Director Raj Khosla has a good eerie atmospheric film with a lot of mystery, mirrors, murder, mistaken identity, possible ghosts or reincarnation or schizophrenia going on and then decides to basically drop a piece of rancid meat in the middle of it. It is bizarre and criminal negligence. What was he thinking? I know. That Indian audiences wanted some comedy inserted in their films - often of the worst kind. Ok, I am used to that but it usually only lasts for a brief sketch and then the film is back. Here it goes on for about a 20 minute break from the film - right in the middle of this mystery within a mystery. And it adds nothing. You could cut it out and you would not even notice. It feels like it is from a different film other than our protagonist shows up in it. It takes a while for Khosla to bring back the mood but to his credit he does eventually. It is as if Hitchcock brought in Jerry Lewis and Milton Berle and asked them to do a routine in the middle of Vertigo - which this film has a passing resemblance to - if Vertigo had had a secret door in a haunted house that led to the villain's lair.

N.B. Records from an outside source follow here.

Lemma open_client created answer now s : client s = true -> client (open_step created answer now s).2 = true.
Proof. unfold open_step, get_client. intros Hc. rewrite Hc. by destruct answer as [[]|]. Qed.

Lemma message_phase message now s : phase (message_step PLUGIN_META kr GraphError_display message now s).2 = phase s.
Proof.
  unfold message_step, message_ok. destruct message as [[resp|]|e0]; [|done..]. destruct (canceled resp); [done|].
  destruct (graph_changes_from_events _ _) as [cs|e0]; [|done]. cbn [snd]. destruct (classified _ _); [|done]. by destruct (watch_header resp).
Qed.

End failures.

(** ** Witnesses *)

Import Secrets.Toy.
#[local] Existing Instance ToySerde.serde.

Definition stored_pair (k v : string) (r : Z) : ListKv := {| kv_key := k; kv_value := v; kv_create_revision := r; kv_mod_revision := r |}.
Definition put_event (k v : string) (r : Z) : EtcdSync.Event := {| event_type := EventPut; event_kv := Some (stored_pair k v r) |}.
Definition delete_event (k : string) (r : Z) : EtcdSync.Event := {| event_type := EventDelete; event_kv := Some (stored_pair k "" r) |}.

(** An upstream and a route that uses it, then both deleted, the route last. *)
Definition demo_history : list EtcdSync.Event :=
  [put_event "/p/upstreams/u1" "u1" 1; put_event "/p/routes/r1" "r1" 2; delete_event "/p/upstreams/u1" 3; delete_event "/p/routes/r1" 4].
Definition no_display (e : GraphError) : string := "".
Definition no_debug (e : StoreError) : string := "".
Abbreviation demo_step := (sync_step [] disabled no_display no_debug).
Definition demo_run (evs : list SyncEvent) : EtcdConfigSync :=
  fold_left (fun s ev => default s (demo_step s ev)) evs (start_service (EtcdConfigSync_new "/p" Inner_new)).

Definition listed : ListResponse := {| list_header := Some 2; list_kvs := [stored_pair "/p/routes/r1" "r1" 2; stored_pair "/p/upstreams/u1" "u1" 1] |}.
Definition ev_list : SyncEvent := SyncList (Ok ()) (Ok listed) 10.
Definition ev_open : SyncEvent := SyncOpen (Ok ()) (Ok ()) 11.
Definition message (es : list EtcdSync.Event) (r : Z) : SyncEvent :=
  SyncMessage (Ok (Some {| canceled := false; events := es; watch_header := Some r |})) 12.
Definition ev_deleted : SyncEvent := message [delete_event "/p/upstreams/u1" 3; delete_event "/p/routes/r1" 4] 4.
Definition publish : list SyncEvent := [SyncAuthority EvRecv; SyncAuthority EvRead; SyncAuthority (EvCompiled 13)].

Lemma listed_lawful : lists demo_history 2 (list_kvs listed).
Proof.
  split; [apply NoDup_cons; split; [intros Hin%list_elem_of_singleton; discriminate Hin|apply NoDup_singleton]|]. intros kv. split.
  - intros [->|[->|[]%not_elem_of_nil]%elem_of_cons]%elem_of_cons; eexists; (split; [vm_compute; reflexivity|done]).
  - intros (e & He & Ht & Hk). apply last_Some_elem_of, list_elem_of_filter in He as [_ He].
    assert (E : upto 2 demo_history = [put_event "/p/upstreams/u1" "u1" 1; put_event "/p/routes/r1" "r1" 2]) by (vm_compute; reflexivity).
    rewrite E in He. apply elem_of_cons in He as [->|[->|[]%not_elem_of_nil]%elem_of_cons]; injection Hk as <-; [right; by left|by left].
Qed.

Definition watching : EtcdConfigSync := demo_run [ev_list; ev_open; ev_deleted].
Definition published_deletes : EtcdConfigSync := fold_left (fun s ev => default s (demo_step s ev)) publish watching.

Abbreviation demo_follows_at := (follows [] disabled no_display no_debug demo_history "/p").

Lemma watching_follows : demo_follows_at watching 4.
Proof.
  assert (F0 : demo_follows_at (demo_run []) 0) by constructor.
  assert (F1 : demo_follows_at (demo_run [ev_list]) 0).
  { apply (follows_list _ _ _ _ _ _ (demo_run []) 0 _ (Ok ()) (Ok listed) 10);
      [exact F0|intros resp r [= <-] [= <-]; exact listed_lawful|vm_compute; reflexivity]. }
  assert (F2 : demo_follows_at (demo_run [ev_list; ev_open]) 2).
  { apply (follows_open _ _ _ _ _ _ (demo_run [ev_list]) 0 _ (Ok ()) (Ok ()) 11); [exact F1|vm_compute; reflexivity]. }
  apply (follows_message _ _ _ _ _ _ (demo_run [ev_list; ev_open]) 2 _ 4
    (Ok (Some {| canceled := false; events := [delete_event "/p/upstreams/u1" 3; delete_event "/p/routes/r1" 4]; watch_header := Some 4 |})) 12);
    [exact F2|lia|intros resp [= <-]; vm_compute; reflexivity|vm_compute; reflexivity].
Qed.

Definition next (s : EtcdConfigSync) (ev : SyncEvent) : EtcdConfigSync := default s (demo_step s ev).
(** What the table answers: one pattern per path. *)
Lemma pattern_match_param pfx name path ps : pattern_match {| pat_prefix := pfx; pat_param := Some name |} path = Some ps <->
  exists x, path = pfx +:+ "/" +:+ x /\ x <> "" /\ contains_char slash x = false /\ ps = [(name, x)].
Proof.
  unfold pattern_match. cbn [pat_param pat_prefix]. destruct (strip_prefix (pfx +:+ "/") path) as [x|] eqn:E.
  - apply strip_prefix_spec in E. rewrite str_app_assoc in E. split.
    + case_bool_decide; [done|]. destruct (contains_char slash x) eqn:Ec; [done|]. cbn. intros [= <-]. by exists x.
    + intros (y & Hy & Hne & Hc & ->). assert (x = y) as -> by (rewrite E in Hy; by do 2 apply app_cancel_l in Hy). by rewrite bool_decide_false, Hc.
  - split; [done|]. intros (y & -> & _). rewrite <-str_app_assoc, strip_prefix_app in E. done.
Qed.

Lemma lookup_pattern_elem {A} (l : list (Pattern * A)) path a ps : lookup_pattern l path = Some (a, ps) ->
  exists p, (p, a) ∈ l /\ pattern_match p path = Some ps.
Proof.
  induction l as [|[p b] l IH]; [done|]. cbn. destruct (pattern_match p path) as [ps'|] eqn:E.
  - intros [= <- <-]. exists p. split; [by left|done].
  - intros (q & Hq & Hm)%IH. exists q. split; [by right|done].
Qed.

Lemma disjoint_no_match p q path : disjoint_patterns p q = true -> is_Some (pattern_match p path) -> is_Some (pattern_match q path) -> False.
Proof.
  destruct p as [p [n|]], q as [q [m|]]; unfold disjoint_patterns; cbn [pat_param pat_prefix].
  - intros Hne [ps (x & Hx & _ & Hcx & _)%pattern_match_param] [qs (y & Hy & _ & Hcy & _)%pattern_match_param].
    rewrite Hx in Hy. apply negb_true_iff, bool_decide_eq_false in Hne. apply Hne. clear -Hy Hcx Hcy.
    apply (split_tail_inj slash p q x y Hcx Hcy). exact Hy.
  - intros Hd Hp [qs Hq]. unfold pattern_match in Hq at 1. cbn in Hq. case_bool_decide; [|done]. subst. apply bool_decide_eq_true in Hd. rewrite Hd in Hp. by destruct Hp.
  - intros Hd [ps Hp] Hq. unfold pattern_match in Hp at 1. cbn in Hp. case_bool_decide; [|done]. subst. apply bool_decide_eq_true in Hd. rewrite Hd in Hq. by destruct Hq.
  - unfold pattern_match. cbn. intros Hne%negb_true_iff%bool_decide_eq_false [ps Hp] [qs Hq]. repeat case_bool_decide; congruence.
Qed.

Lemma lookup_pattern_in {A} (l : list (Pattern * A)) p a path ps :
  (forall i j e e', l !! i = Some e -> l !! j = Some e' -> i <> j -> disjoint_patterns e.1 e'.1 = true) ->
  (p, a) ∈ l -> pattern_match p path = Some ps -> lookup_pattern l path = Some (a, ps).
Proof.
  intros Hd (j & Hj)%list_elem_of_lookup Hm. revert j Hj Hd. induction l as [|[q b] l IH]; [done|]. intros j Hj Hd. cbn. destruct j as [|j].
  { cbn in Hj. injection Hj as -> ->. by rewrite Hm. }
  destruct (pattern_match q path) as [qs|] eqn:Eq.
  { exfalso. eapply (disjoint_no_match q p path); [|by rewrite Eq|by rewrite Hm]. apply (Hd 0%nat (S j) (q, b) (p, a)); done. }
  apply (IH j Hj). intros i k e e' Hi Hk Hne. apply (Hd (S i) (S k) e e'); [done|done|lia].
Qed.

Lemma kinds_all kd : kd ∈ kinds.
Proof. apply list_elem_of_In. destruct kd; cbn; tauto. Qed.

(** Entries of the table do not overlap. *)
Lemma admin_table_disjoint i j (e e' : Pattern * gmap string HttpHandler) :
  admin_table !! i = Some e -> admin_table !! j = Some e' -> i <> j -> disjoint_patterns e.1 e'.1 = true.
Proof.
  assert (Hall : forallb (fun i => forallb (fun j => Nat.eqb i j || match admin_table !! i, admin_table !! j with Some e, Some e' => disjoint_patterns e.1 e'.1 | _, _ => true end) (seq 0 11)) (seq 0 11) = true) by (vm_compute; reflexivity).
  intros Hi Hj Hne. rewrite forallb_forall in Hall.
  assert (Hii : In i (seq 0 11)) by (apply in_seq; apply lookup_lt_Some in Hi; cbn in Hi; lia).
  assert (Hjj : In j (seq 0 11)) by (apply in_seq; apply lookup_lt_Some in Hj; cbn in Hj; lia).
  specialize (Hall i Hii). rewrite forallb_forall in Hall. specialize (Hall j Hjj). rewrite Hi, Hj in Hall.
  apply orb_true_iff in Hall as [Heq%Nat.eqb_eq|Hd]; [done|exact Hd].
Qed.
Definition headers_deserialize `{SerdeHeaders} (value : Json) : Result Headers string :=
  if existsb structured_key (json_keys value) then
    let unknown := List.filter (fun k => negb (structured_key k)) (json_keys value) in
    if negb (bool_decide (unknown = [])) then
      Err ("headers: unknown key(s) " +:+ String.concat ", " ((fun k => "'" +:+ k +:+ "'") <$> unknown)
           +:+ " — plain header entries cannot be mixed with add/set/remove; list them under 'set'")
    else
      let field {A} (k : string) (read : Json -> Result (list A) string) := match json_get k value with Some v => read v | None => Ok [] end in
      let? add := field "add" raw_entries in
      let? set := field "set" raw_entries in
      let? remove := field "remove" raw_names in
      Ok {| add := add; set := set; remove := remove |}
  else
    let? map := raw_map value in
    Ok {| add := []; set := (fun nv => {| entry_name := nv.1; entry_value := nv.2 |}) <$> map; remove := [] |}.

(** [validate_configured_header_entries] *)
Definition check_entry (entry : HeaderEntry) : bool :=
  header_name_valid (entry_name entry) && forallb header_value_valid (values entry).
Definition validate_configured_header_entries (headers : option Headers) : bool :=
  match headers with
  | None => true
  | Some h => forallb check_entry (add h) && forallb check_entry (set h) && forallb header_name_valid (remove h)
  end.

Record PluginConfig : Type := {
  rewrite_uri : option string;
  rewrite_method : option string;
  regex_uri : option (list string);
  host : option string;
  rewrite_headers : option Headers;
}.

Definition APISIX_REWRITE_METHODS : list string := ["GET"; "POST"; "PUT"; "DELETE"; "PATCH"; "HEAD"; "OPTIONS"; "CONNECT"; "TRACE"].

Definition validate_regex_uri (regex_uri : list string) : bool :=
  (2 <=? length regex_uri)%nat && Nat.even (length regex_uri) && patterns_compile regex_uri.

Definition validate (self : PluginConfig) : bool :=
  match regex_uri self with Some r => validate_regex_uri r | None => true end &&
  match rewrite_uri self with Some uri => starts_with uri "/" && (char_count uri <=? 4096) | None => true end &&
  match rewrite_method self with Some m => bool_decide (m ∈ APISIX_REWRITE_METHODS) | None => true end.

Record PluginProxyRewrite : Type := { config : PluginConfig; regex_patterns : list (Regex * string) }.

Definition create_proxy_rewrite_plugin (cfg : PluginConfig) : ProxyResult PluginProxyRewrite :=
  if negb (validate cfg) then Err (ValidationStructured "")
  else if negb (validate_configured_header_entries (rewrite_headers cfg)) then Err (Validation "proxy-rewrite: invalid header")
  else
    let? regex_patterns := compile_pairs "proxy-rewrite" (default [] (regex_uri cfg)) in
    Ok {| config := cfg; regex_patterns := regex_patterns |}.

(** The client's query is carried over; an unparsable result is dropped. *)
Definition with_query (path query : string) : option Uri :=
  match uri_parse (if bool_decide (query = "") then path else path +:+ "?" +:+ query) with Ok u => Some u | Err _ => None end.

Definition construct_path_and_query (self : PluginProxyRewrite) (u : Uri) : option Uri :=
  let query := default "" (uri_query u) in
  match rewrite_uri (config self) with
  | Some path => with_query path query
  | None => match regex_patterns self with [] => None | _ => with_query (apply_regex_uri_template (uri_path u) (regex_patterns self)) query end
  end.

Definition append_all (name : string) (vs : list string) (h : HeaderMap) : Result HeaderMap string :=
  try_fold (fun h v => headers_append h name v) h vs.

Definition apply_headers (headers : Headers) (h : HeaderMap) : Result HeaderMap string :=
  let? h := try_fold (fun h entry => append_all (entry_name entry) (values entry) h) h (add headers) in
  let? h := try_fold (fun h entry => append_all (entry_name entry) (values entry) (headers_remove h (entry_name entry))) h (set headers) in
  Ok (fold_left headers_remove (remove headers) h).

(** [original] is the downstream request, [upstream_request] the one to send. *)
Definition upstream_request_filter (self : PluginProxyRewrite) (original upstream_request : RequestHeader) : Result RequestHeader string :=
  let upstream_request :=
    match uri_path_and_query (uri original) with
    | Some _ => match construct_path_and_query self (uri original) with
                | Some u => {| method := method upstream_request; uri := u; headers := headers upstream_request |}
                | None => upstream_request
                end
    | None => upstream_request
    end in
  let? m := match rewrite_method (config self) with
            | Some m => if method_valid m then Ok m else Err "Invalid method"
            | None => Ok (method upstream_request)
            end in
  let? h := match host (config self) with
            | Some host => headers_append (headers_remove (headers upstream_request) "host") "host" host
            | None => Ok (headers upstream_request)
            end in
  let? h := match rewrite_headers (config self) with Some hs => apply_headers hs h | None => Ok h end in
  Ok {| method := m; uri := uri upstream_request; headers := h |}.
End rewrite.
End ProxyRewrite.

Section rewrite_props.
Context `{RegexLib} `{HttpLaws} `{HeaderNames}.
Import ProxyRewrite.

Definition same_header (n m : string) : bool := bool_decide (header_name m = header_name n).

Lemma append_all_values name vs h h' m : append_all name vs h = Ok h' ->
  headers_get_all h' m = if same_header name m then (headers_get_all h m ++ vs)%list else headers_get_all h m.
Proof.
  unfold append_all. revert h. induction vs as [|v vs IH]; intros h; cbn [try_fold].
  { intros [= <-]. destruct (same_header _ _); [by rewrite app_nil_r|done]. }
  destruct (headers_append h name v) as [h1|] eqn:E; [|done]. cbn [and_then]. intros Hf. rewrite (IH _ Hf), (get_all_append _ _ _ _ m E).
  unfold same_header. case_bool_decide; [by rewrite <-app_assoc|done].
Qed.

Definition entries_of (l : list HeaderEntry) (m : string) : list HeaderEntry := List.filter (fun e => same_header (entry_name e) m) l.

Lemma adds_values l h h' m : try_fold (fun h entry => append_all (entry_name entry) (values entry) h) h l = Ok h' ->
  headers_get_all h' m = (headers_get_all h m ++ (entries_of l m ≫= values))%list.
Proof.
  revert h. induction l as [|e l IH]; intros h; cbn [try_fold]; [intros [= <-]; by rewrite app_nil_r|].
  destruct (append_all _ _ h) as [h1|] eqn:E; [|done]. cbn [and_then]. intros Hf. rewrite (IH _ Hf), (append_all_values _ _ _ _ m E).
  unfold entries_of. cbn [List.filter]. destruct (same_header (entry_name e) m); cbn; [by rewrite <-app_assoc|done].
Qed.

Lemma sets_values l h h' m :
  try_fold (fun h entry => append_all (entry_name entry) (values entry) (headers_remove h (entry_name entry))) h l = Ok h' ->
  headers_get_all h' m = match list.last (entries_of l m) with Some e => values e | None => headers_get_all h m end.
Proof.
  revert h. induction l as [|e l IH]; intros h; cbn [try_fold]; [by intros [= <-]|].
  destruct (append_all _ _ _) as [h1|] eqn:E; [|done]. cbn [and_then]. intros Hf. rewrite (IH _ Hf), (append_all_values _ _ _ _ m E), get_all_remove.
  unfold entries_of, same_header. cbn [List.filter]. case_bool_decide; [|done]. cbn [app].
  destruct (List.filter _ l) as [|e' l'] eqn:El; [done|]. rewrite last_cons_cons.
  destruct (list.last (e' :: l')) eqn:Elast; [done|]. by apply last_None in Elast.
Qed.

Lemma removes_values l h m : headers_get_all (fold_left headers_remove l h) m = if existsb (fun n => same_header n m) l then [] else headers_get_all h m.
Proof.
  revert h. induction l as [|n l IH]; intros h; [done|]. cbn [fold_left existsb]. rewrite IH, get_all_remove. unfold same_header.
  case_bool_decide; cbn; [by destruct (existsb _ l)|done].
Qed.

(** The fields of one name after the edits of [headers]. *)
Definition edited (hs : Headers) (before : list string) (m : string) : list string :=
  if existsb (fun n => same_header n m) (remove hs) then []
  else match list.last (entries_of (set hs) m) with
       | Some e => values e
       | None => (before ++ (entries_of (add hs) m ≫= values))%list
       end.
(* ===== verification/RequestId.v ===== *)
(** * Request identifiers ([src/src/plugins/request_id.rs])

    Generation of identifiers from random bytes and the clock, which are
    arguments, and the header filters.  The base-62 conversion is the source's
    long division over [u8] digits and a [u16] carry. *)

From Stdlib Require Import ZArith Lia Ascii.
From stdpp Require Import base tactics gmap strings pretty option list.
From S2P Require Import Prelude Errors GraphStore Utf8 Json Hosts RequestVars Limiting Pipeline ResponseRewrite IpRestriction.

Open Scope Z_scope.

Definition DEFAULT_CHAR_SET : string := "abcdefghijklmnopqrstuvwxyzABCDEFGHIGKLMNOPQRSTUVWXYZ0123456789".
Definition NANOID_ALPHABET : string := "-_0123456789abcdefghijklmnopqrstuvwxyzABCDEFGHIJKLMNOPQRSTUVWXYZ".
Definition NANOID_LENGTH : nat := 21.
Definition KSUID_ALPHABET : string := "0123456789ABCDEFGHIJKLMNOPQRSTUVWXYZabcdefghijklmnopqrstuvwxyz".
Definition KSUID_ENCODED_LENGTH : nat := 27.
Definition KSUID_EPOCH_SECS : Z := 1400000000.

Definition ALGORITHMS : list string := ["uuid"; "range_id"; "nanoid"; "uuidv7"; "ksuid"].

Record RangeID : Type := { char_set : string; range_length : Z }.
Record PluginConfig : Type := { header_name : string; include_in_response : bool; algorithm : string; range_id : option RangeID }.

Definition validate_range (r : RangeID) : bool := (6 <=? char_count (char_set r)) && (6 <=? range_length r).

Definition PluginConfig_try_from (config : PluginConfig) : ProxyResult PluginConfig :=
  if bool_decide (algorithm config ∈ ALGORITHMS) && match range_id config with Some r => validate_range r | None => true end
  then Ok config else Err (ValidationStructured "").

(** ** Nano IDs *)

(** [& 63], and the default of [get] that is never taken. *)
Definition nanoid_char (byte : Z) : ascii := default "_"%char (String.get (Z.to_nat (Z.land byte 63)) NANOID_ALPHABET).
Definition get_nanoid (random : list Z) : string := String.concat "" ((fun b => str1 (nanoid_char b)) <$> random).

(** ** KSUIDs *)

(** [value as u16 * 256 + carry], [% 62] and [/ 62] at the digits' widths. *)
Definition digit_step (digit carry : Z) : Z * Z :=
  let value := wrapping_add 16 (wrap 16 (digit * 256)) carry in
  (wrap 8 (value mod 62), value / 62).

(** The digits from the least significant one, which is the last. *)
Fixpoint push_byte (digits : list Z) (byte : Z) : list Z * Z :=
  match digits with
  | [] => ([], byte)
  | d :: ds =>
    let r := push_byte ds byte in
    let s := digit_step d r.2 in
    (s.1 :: r.1, s.2)
  end.

(** The carry out of the most significant digit is dropped. *)
Definition base62_digits (payload : list Z) : list Z :=
  fold_left (fun digits byte => (push_byte digits byte).1) payload (repeat 0 KSUID_ENCODED_LENGTH).

(** [u32::to_be_bytes] *)
Definition be_bytes (timestamp : Z) : list Z :=
  [wrap 8 (Z.shiftr timestamp 24); wrap 8 (Z.shiftr timestamp 16); wrap 8 (Z.shiftr timestamp 8); wrap 8 timestamp].

(** The indexing of the alphabet panics out of range. *)
Fixpoint render_digits (digits : list Z) : Result string (Stop unit) :=
  match digits with
  | [] => Ok ""
  | d :: ds =>
    match String.get (Z.to_nat d) KSUID_ALPHABET with
    | Some c => let? rest := render_digits ds in Ok (String c rest)
    | None => Err (Panic "index out of bounds")
    end
  end.

Definition encode_ksuid (timestamp : Z) (random : list Z) : Result string (Stop unit) :=
  render_digits (base62_digits (be_bytes timestamp ++ random)).

(** [duration_since(UNIX_EPOCH)] defaults to zero. *)
Definition ksuid_timestamp (unix_secs : option Z) : Z := Z.min (Z.max 0 (default 0 unix_secs - KSUID_EPOCH_SECS)) u32_max.

(** ** Range IDs *)

Definition chars (s : string) : list string := snd <$> utf8_chunks s.

(** [choose] picks the element at a random index; [indices] are the draws, one
    per character. *)
Definition get_range_id (range : option RangeID) (uuid : string) (indices : list nat) : string :=
  let cs := match range with
            | Some r => if bool_decide (char_set r = "") then DEFAULT_CHAR_SET else char_set r
            | None => DEFAULT_CHAR_SET
            end in
  match chars cs with
  | [] => uuid
  | cs => String.concat "" ((fun i => default "?" (cs !! i)) <$> indices)
  end.
Definition range_id_length (range : option RangeID) : Z := match range with Some r => range_length r | None => 16 end.

(** What a call draws: an identifier of each UUID version, random bytes, random
    indices and the clock. *)
Record Entropy : Type := {
  uuid_v4 : string; uuid_v7 : string;
  nanoid_bytes : list Z; ksuid_bytes : list Z; range_indices : list nat;
  unix_time : option Z;
}.

Definition get_request_id (config : PluginConfig) (rng : Entropy) : Result string (Stop unit) :=
  if bool_decide (algorithm config = "range_id") then Ok (get_range_id (range_id config) (uuid_v4 rng) (range_indices rng))
  else if bool_decide (algorithm config = "nanoid") then Ok (get_nanoid (nanoid_bytes rng))
  else if bool_decide (algorithm config = "uuidv7") then Ok (uuid_v7 rng)
  else if bool_decide (algorithm config = "ksuid") then encode_ksuid (ksuid_timestamp (unix_time rng)) (ksuid_bytes rng)
  else Ok (uuid_v4 rng).

(** ** Filters *)

Section filters.
Context `{HttpTypes} (header_ok : string -> string -> Result unit string).
(** The mirror never receives a body with a hole: what it took and what still
    waits are the first bodies sent, all of them while nothing was refused, and
    no more than the queue holds wait. *)
Theorem mirror_no_holes es : let c := channel_run es in
  (exists lost, sent es = received c ++ queue c ++ lost)%list /\ (length (queue c) <= MIRROR_QUEUE_CAPACITY)%nat /\
  (active c = true -> open c = true -> sent es = (received c ++ queue c)%list).
Proof.
  cbv zeta. enough (Hgen : (exists lost, sent es = received (channel_run es) ++ queue (channel_run es) ++ lost /\
      (active (channel_run es) = true -> open (channel_run es) = true -> lost = []) /\ (open (channel_run es) = false -> queue (channel_run es) = []))%list /\
    (length (queue (channel_run es)) <= MIRROR_QUEUE_CAPACITY)%nat).
  { destruct Hgen as [(lost & Hs & Hl & _) Hq]. split; [by exists lost|]. split; [done|]. intros Ha Ho. rewrite Hs, (Hl Ha Ho), app_nil_r. done. }
  induction es as [|e es IH] using rev_ind; [split; [by exists []|cbn; lia]|].
  unfold channel_run in *. rewrite fold_left_app, sent_snoc. cbn [fold_left]. destruct IH as [(lost & Hs & Hl & Hc) Hq].
  set (c := fold_left channel_step es channel_new) in *. clearbody c. rewrite Hs. destruct e as [body eos| | |].
  - cbn [channel_step request_body_filter snd default Datatypes.id]. destruct (mirrored body eos) as [m|]; cbn [option_list]; [|rewrite app_nil_r; split; [by exists lost|done]].
    unfold try_send. destruct (active c) eqn:Ha; cbn [negb].
    + destruct (open c) eqn:Ho; cbn [negb orb].
      * rewrite (Hl eq_refl eq_refl). destruct (Nat.leb_spec MIRROR_QUEUE_CAPACITY (length (queue c))); cbn.
        -- split; [|done]. exists [m]. rewrite app_nil_r, <-app_assoc. split; [done|]. split; [done|]. by rewrite Ho.
        -- split; [|rewrite length_app; cbn; lia]. exists []. rewrite !app_nil_r, <-app_assoc. split; [done|]. split; [done|]. by rewrite Ho.
      * cbn. split; [|done]. exists (lost ++ [m])%list. rewrite <-!app_assoc. split; [done|]. split; [done|]. intros _. by apply Hc.
    + split; [|done]. exists (lost ++ [m])%list. rewrite <-!app_assoc. split; [done|]. split; [congruence|done].
  - rewrite app_nil_r. cbn [channel_step]. destruct (queue c) as [|m q] eqn:Eq; [rewrite Eq; split; [by exists lost|cbn; lia]|].
    destruct (open c) eqn:Ho; [|by specialize (Hc eq_refl)]. cbn [received queue open active update_field]. cbn. split; [|cbn in Hq; lia].
    exists lost. rewrite <-!app_assoc. split; [done|]. split; [intros Ha _; by apply Hl|]. by rewrite Ho.
  - rewrite app_nil_r. cbn. split; [|done]. by exists lost.
  - rewrite app_nil_r. cbn. split; [|lia]. exists (queue c ++ lost)%list. by split_and!.
Qed.

Lemma primary_body_untouched body eos c : (request_body_filter body eos c).1 = body.
Proof. by destruct c. Qed.

Section request.
Context `{UriParts} `{!HttpLaws}.

Lemma validated_path p : validate_path (Some p) = Ok () -> starts_with p "/" = true /\ contains_char "?" p = false.
Proof.
  unfold validate_path. destruct (starts_with p "/"); [|done]. destruct (contains_char "?" p); [|done]. by rewrite !orb_true_r.
Qed.

Lemma contains_app_false c a b : contains_char c a = false -> contains_char c b = false -> contains_char c (a +:+ b) = false.
Proof. intros Ha Hb. by rewrite contains_char_app, Ha, Hb. Qed.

In the end I will admit that I never quite got it - the plot is a plate of spaghetti that you have to unravel. But anyways. Anita (Sadhana) is introduced to us lying on a thick shag carpet in a blue sari, with a few pillows propping up her head and surrounded by magazines like Life. She is eighteen and in love with Neeraj (Manoj Kumar). She is rich and he is poor. Never a good thing in a Bollywood film. Her father wants nothing to do with him. Neeraj sings to her from a tree outside her window. We have seen this a hundred times. Eventually, the father will come around and we will have a happy ending. Not so much here.







The two of them almost marry before her father puts a stop to it and then she is engaged to the father's choice, Anil, who seems like a nice enough guy. But then she runs away and commits suicide by drowning herself. And it turns out she was pregnant. Neeraj becomes obsessed with finding out who impregnated her but instead discovers there is almost another Anita - one who danced with gypsies and went on cruises and picked up men. Neeraj is tormented - how could he have been so wrong - even her father calls her a whore. Just as he is about to move to Delhi he thinks he sees her. But not sure. Then again. But it isn't her. It is his obsession. But then again. But no, the girl says she has no idea what he is talking about. Neeraj is kind of a weenie in all of this - moping around - grabbing women who he thinks are Anita - but perhaps his weenieness has some merit. Or is he crazy. Khosla had teamed these two up in a better film in 1964 Woh Kaun Thi that had similar themes.





I have never seen the appeal of Manoj Kumar with his chipmunk cheeks and soft sad eyes - but later on he became a big star in patriotic films that he directed and acted in. Sadhana on the other hand is wonderfully elegant and at times compared to Audrey Hepburn. Born into a filmi family, she was in leading roles by the time she was 19. Nearly every film she was in was a hit. The dire comedy relief was provided by Sajjan as a detective, Dhumal as his assistant and Tum Tum as a disgruntled customer who wants them to find her 4 foot husband - she is 6 feet. I half expected them to find him under her sari.